**PROVIDED DATA:**
(* ===== verification/Auth.v ===== *)
(** * Authentication: [internal/auth]

    API keys are stored under their SHA-256 ([hashKey], a parameter); the
    middleware turns a request into a call of the next handler, a 401 or a
    403. *)

From Stdlib Require Import Ascii String.
From S2P Require Import Prelude GoStrings.
Open Scope string_scope.
Open Scope list_scope.
Open Scope Z_scope.

(** [config.APIKeyConfig]. *)
Record APIKeyConfig := mkAPIKeyConfig {
  ak_Key : string;
  ak_Tenant : string;
  ak_Scopes : list string;
  ak_ExpiresAt : option Z;
}.

Record Key := mkKey {
  k_Tenant : string;
  k_Scopes : list string;
  k_ExpiresAt : option Z;
  k_hash : string;
}.

(** A key left as an unexpanded environment variable, or empty. *)
Definition key_ignored (key : string) : bool :=
  str_eqb key "" || ((3 <? go_len key) && HasPrefix key "${").

Definition HasScope (k : Key) (scope : string) : bool :=
  match k_Scopes k with
  | [] => true
  | scopes => existsb (fun s => str_eqb s scope || str_eqb s "*") scopes
  end.

(** [strings.SplitN(s, " ", 2)]: the text before and after the first space. *)
Fixpoint split_space (s : list ascii) : option (list ascii * list ascii) :=
  match s with
  | [] => None
  | c :: s =>
      if bool_decide (c = " "%char) then Some ([], s)
      else match split_space s with
           | Some (a, b) => Some (c :: a, b)
           | None => None
           end
  end.
Definition SplitN2 (s : string) : option (string * string) :=
  match split_space (bytes s) with
  | Some (a, b) => Some (string_of_list_ascii a, string_of_list_ascii b)
  | None => None
  end.

Record HttpRequest := mkHttpRequest {
  hr_Method : string;
  hr_Path : string;
  hr_Authorization : string;
  hr_TenantID : string;              (** the [X-Tenant-ID] header *)
  hr_ctxTenant : option string;      (** [tenantKey] of the context *)
  hr_ctxScopes : option (list string);
}.

Definition requiredScope (r : HttpRequest) : string :=
  if str_eqb (hr_Method r) "GET" && str_eqb (hr_Path r) "/v1/models" then "models:read"
  else if str_eqb (hr_Method r) "POST" && str_eqb (hr_Path r) "/v1/chat/completions" then "chat:write"
  else if str_eqb (hr_Method r) "POST" && str_eqb (hr_Path r) "/v1/embeddings" then "embeddings:write"
  else "".

Definition TenantFromContext (r : HttpRequest) : string := default "" (hr_ctxTenant r).
Definition ScopesFromContext (r : HttpRequest) : list string := default [] (hr_ctxScopes r).

(** What the middleware does with a request: pass it on, possibly changed,
    or answer with an error. *)
Inductive auth_outcome :=
| Pass (r : HttpRequest)
| AuthError (msg : string)       (** 401, [invalid_api_key] *)
| ScopeError (scope : string).   (** 403, [insufficient_scope] *)

Section auth.
Context (hashKey : string -> string).

Abbreviation AuthStore := (gmap string Key).

Definition key_of (c : APIKeyConfig) : Key :=
  mkKey (ak_Tenant c) (ak_Scopes c) (ak_ExpiresAt c) (hashKey (ak_Key c)).

Definition Store_Reload (keys : list APIKeyConfig) : AuthStore :=
  foldl (fun m c => if key_ignored (ak_Key c) then m else <[hashKey (ak_Key c) := key_of c]> m) ∅ keys.

Definition NewStore (keys : list APIKeyConfig) : AuthStore := Store_Reload keys.

Definition expired (k : Key) (now : Z) : bool :=
  match k_ExpiresAt k with Some t => t <? now | None => false end.

Definition Authenticate (s : AuthStore) (rawKey : string) (now : Z) : option Key :=
  let h := hashKey rawKey in
  match s !! h with
  | None => None
  | Some k =>
      if expired k now then None
      else if negb (str_eqb h (k_hash k)) then None
      else Some k
  end.

Definition Middleware (s : AuthStore) (r : HttpRequest) (now : Z) : auth_outcome :=
  if HasPrefix (hr_Path r) "/health" || str_eqb (hr_Path r) "/metrics" then Pass r
  else if negb (HasPrefix (hr_Path r) "/v1/") then Pass r
  else if str_eqb (hr_Authorization r) "" then AuthError "missing Authorization header"
  else
    match SplitN2 (hr_Authorization r) with
    | None => AuthError "Authorization must be Bearer <token>"
    | Some (scheme, rest) =>
        if negb (EqualFold scheme "Bearer") then AuthError "Authorization must be Bearer <token>"
        else
          match Authenticate s (TrimSpace rest) now with
          | None => AuthError "invalid or expired API key"
          | Some key =>
              let scope := requiredScope r in
              if negb (str_eqb scope "") && negb (HasScope key scope) then ScopeError scope
              else
                Pass (mkHttpRequest (hr_Method r) (hr_Path r) (hr_Authorization r) (k_Tenant key)
                        (Some (k_Tenant key)) (Some (k_Scopes key)))
          end
    end.

(** ** The store *)

(** The configuration of a key: the last one in the list that is usable. *)
Definition configured (keys : list APIKeyConfig) (h : string) : option APIKeyConfig :=
  list.last (filter (fun c => key_ignored (ak_Key c) = false /\ hashKey (ak_Key c) = h) keys).

Lemma Reload_lookup keys h : Store_Reload keys !! h = key_of <$> configured keys h.
Proof.
  unfold Store_Reload, configured.
  apply (foldl_prefix_inv _ (fun ks m => m !! h = key_of <$> list.last (filter _ ks))); [done|].
  intros l c m IH. rewrite list.filter_app. destruct (key_ignored (ak_Key c)) eqn:Hi.
  - rewrite (filter_cons_False _ c) by (intros [? _]; congruence). by rewrite filter_nil, app_nil_r.
  - destruct (decide (hashKey (ak_Key c) = h)) as [<-|Hne].
    + rewrite (filter_cons_True _ c) by done. by rewrite filter_nil, list.last_snoc, lookup_insert_eq.
    + rewrite (filter_cons_False _ c) by (intros [_ ?]; congruence).
      by rewrite filter_nil, app_nil_r, lookup_insert_ne.
Qed.

Lemma Authenticate_eq keys raw now k :
  Authenticate (Store_Reload keys) raw now = Some k <->
  exists c, configured keys (hashKey raw) = Some c /\ k = key_of c /\ expired k now = false.
Proof.
  unfold Authenticate. rewrite Reload_lookup.
  destruct (configured keys (hashKey raw)) as [c|] eqn:Hc; simpl;
    [|split; [done|by intros (c & ? & _)]].
  assert (str_eqb (hashKey raw) (hashKey (ak_Key c)) = true) as ->.
  { apply str_eqb_true. unfold configured in Hc. apply list.last_Some_elem_of in Hc.
    apply list_elem_of_filter in Hc as [[_ ?] _]. done. }
  destruct (expired (key_of c) now) eqn:He; simpl; split.
  - done.
  - intros (c' & [= <-] & -> & ?). congruence.
  - intros [= <-]. eauto.
  - by intros (c' & [= <-] & -> & _).
Qed.

End auth.

(** ** Theorems *)

Definition ex_keys : list APIKeyConfig :=
  [mkAPIKeyConfig "sk-1" "acme" ["chat:write"] None; mkAPIKeyConfig "${KEY}" "ghost" [] None;
   mkAPIKeyConfig "sk-2" "globex" [] (Some 100); mkAPIKeyConfig "sk-1" "acme2" ["models:read"] None].

(** A key authenticates exactly if it is configured: when the digest does
    not collide with the presented key, [Authenticate] answers with the last
    usable configuration of that key (its tenant, scopes and expiry), and
    only before it expires; placeholders of unset variables never do. *)
Theorem Authenticate_configured hashKey keys raw now k :
  (forall c, c ∈ keys -> hashKey (ak_Key c) = hashKey raw -> ak_Key c = raw) ->
  Authenticate hashKey (Store_Reload hashKey keys) raw now = Some k <->
  exists c, list.last (filter (fun c => ak_Key c = raw) keys) = Some c /\
    key_ignored raw = false /\ k = key_of hashKey c /\ expired k now = false.
Proof.
  intros Hinj. rewrite Authenticate_eq.
  assert (configured hashKey keys (hashKey raw) =
    if key_ignored raw then None else list.last (filter (fun c => ak_Key c = raw) keys)) as ->.
  { unfold configured. destruct (key_ignored raw) eqn:Hi.
    - by rewrite filter_none by (intros c Hin [Hc Hh%Hinj]; [congruence|done]).
    - f_equal. apply filter_ext_in. intros c Hin. split; [intros [_ Hh]; by apply Hinj|].
      intros <-. auto. }
  destruct (key_ignored raw); [split; [by intros (? & ? & _)|by intros (? & _ & ? & _)]|].
  split; [intros (c & ? & ? & ?)|intros (c & ? & _ & ? & ?)]; eauto.
Qed.

Lemma Authenticate_configured_witness :
  Authenticate id (Store_Reload id ex_keys) "sk-1" 0 = Some (mkKey "acme2" ["models:read"] None "sk-1") <->
  exists c, list.last (filter (fun c => ak_Key c = "sk-1") ex_keys) = Some c /\
    key_ignored "sk-1" = false /\ mkKey "acme2" ["models:read"] None "sk-1" = key_of id c /\
    expired (mkKey "acme2" ["models:read"] None "sk-1") 0 = false.
Proof. apply (Authenticate_configured id ex_keys "sk-1" 0). by intros c _ ?. Defined.

(** C28. No unauthenticated request reaches a [/v1/] handler: if the
    middleware passes one on, its header holds a bearer token that
    authenticates, the key has the scope its route requires, and the tenant
    seen downstream, in the context and in the header, is the key's, whatever
    tenant the client claimed. *)
Theorem Middleware_guards hashKey s r now r' :
  HasPrefix (hr_Path r) "/v1/" = true -> Middleware hashKey s r now = Pass r' ->
  exists scheme rest k,
    SplitN2 (hr_Authorization r) = Some (scheme, rest) /\ EqualFold scheme "Bearer" = true /\
    Authenticate hashKey s (TrimSpace rest) now = Some k /\
    (requiredScope r = "" \/ HasScope k (requiredScope r) = true) /\
    TenantFromContext r' = k_Tenant k /\ hr_TenantID r' = k_Tenant k /\
    ScopesFromContext r' = k_Scopes k /\
    hr_Method r' = hr_Method r /\ hr_Path r' = hr_Path r.
Proof.
  intros Hp. unfold Middleware. rewrite Hp.
  assert (HasPrefix (hr_Path r) "/health" || str_eqb (hr_Path r) "/metrics" = false) as ->.
  { unfold HasPrefix in *. destruct (bytes (hr_Path r)) as [|a [|b l]] eqn:E; try done.
    - by apply andb_true_iff in Hp as [_ ?].
    - simpl in Hp. rewrite !andb_true_iff, !bool_decide_eq_true in Hp. destruct Hp as (<- & <- & _).
      simpl. unfold str_eqb. rewrite bool_decide_eq_false_2; [done|]. intros Hm.
      by rewrite Hm in E. }
  simpl. destruct (str_eqb (hr_Authorization r) ""); [done|].
  destruct (SplitN2 _) as [[scheme rest]|] eqn:Hs; [|done].
  destruct (EqualFold scheme "Bearer") eqn:Hb; simpl; [|done].
  destruct (Authenticate _ _ _ _) as [k|] eqn:Hk; [|done].
  destruct (negb (str_eqb (requiredScope r) "") && negb (HasScope k (requiredScope r))) eqn:Hsc; [done|].
  intros [= <-]. exists scheme, rest, k. split_and!; try done.
  rewrite andb_false_iff, !negb_false_iff, str_eqb_true in Hsc. tauto.
Qed.

Definition ex_chat_request : HttpRequest :=
  mkHttpRequest "POST" "/v1/chat/completions" "Bearer sk-2" "evil" None None.

Lemma Middleware_guards_witness :
  exists scheme rest k,
    SplitN2 "Bearer sk-2" = Some (scheme, rest) /\ EqualFold scheme "Bearer" = true /\
    Authenticate id (Store_Reload id ex_keys) (TrimSpace rest) 7 = Some k /\
    (requiredScope ex_chat_request = "" \/ HasScope k (requiredScope ex_chat_request) = true) /\
    "globex" = k_Tenant k /\ "globex" = k_Tenant k /\ [] = k_Scopes k /\
    "POST" = "POST" /\ "/v1/chat/completions" = "/v1/chat/completions".
Proof.
  apply (Middleware_guards id (Store_Reload id ex_keys) ex_chat_request 7
    (mkHttpRequest "POST" "/v1/chat/completions" "Bearer sk-2" "globex" (Some "globex") (Some [])));
    vm_compute; reflexivity.
Defined.

(** A key without the scope of the route is refused with that scope. *)
Example scope_refused :
  Middleware id (Store_Reload id ex_keys)
    (mkHttpRequest "POST" "/v1/chat/completions" "bearer  sk-1" "" None None) 0 =
  ScopeError "chat:write".
Proof. vm_compute. reflexivity. Qed.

**PROBLEM DESCRIPTION:**
Each line from the top of the entries above through the line containing "((3 <? go_len" must be transcribed exactly, and no other line may appear.

**OUTPUT BELOW:**
(* ===== verification/Auth.v ===== *)
(** * Authentication: [internal/auth]

    API keys are stored under their SHA-256 ([hashKey], a parameter); the
    middleware turns a request into a call of the next handler, a 401 or a
    403. *)

From Stdlib Require Import Ascii String.
From S2P Require Import Prelude GoStrings.
Open Scope string_scope.
Open Scope list_scope.
Open Scope Z_scope.

(** [config.APIKeyConfig]. *)
Record APIKeyConfig := mkAPIKeyConfig {
  ak_Key : string;
  ak_Tenant : string;
  ak_Scopes : list string;
  ak_ExpiresAt : option Z;
}.

Record Key := mkKey {
  k_Tenant : string;
  k_Scopes : list string;
  k_ExpiresAt : option Z;
  k_hash : string;
}.

(** A key left as an unexpanded environment variable, or empty. *)
Definition key_ignored (key : string) : bool :=
  str_eqb key "" || ((3 <? go_len key) && HasPrefix key "${").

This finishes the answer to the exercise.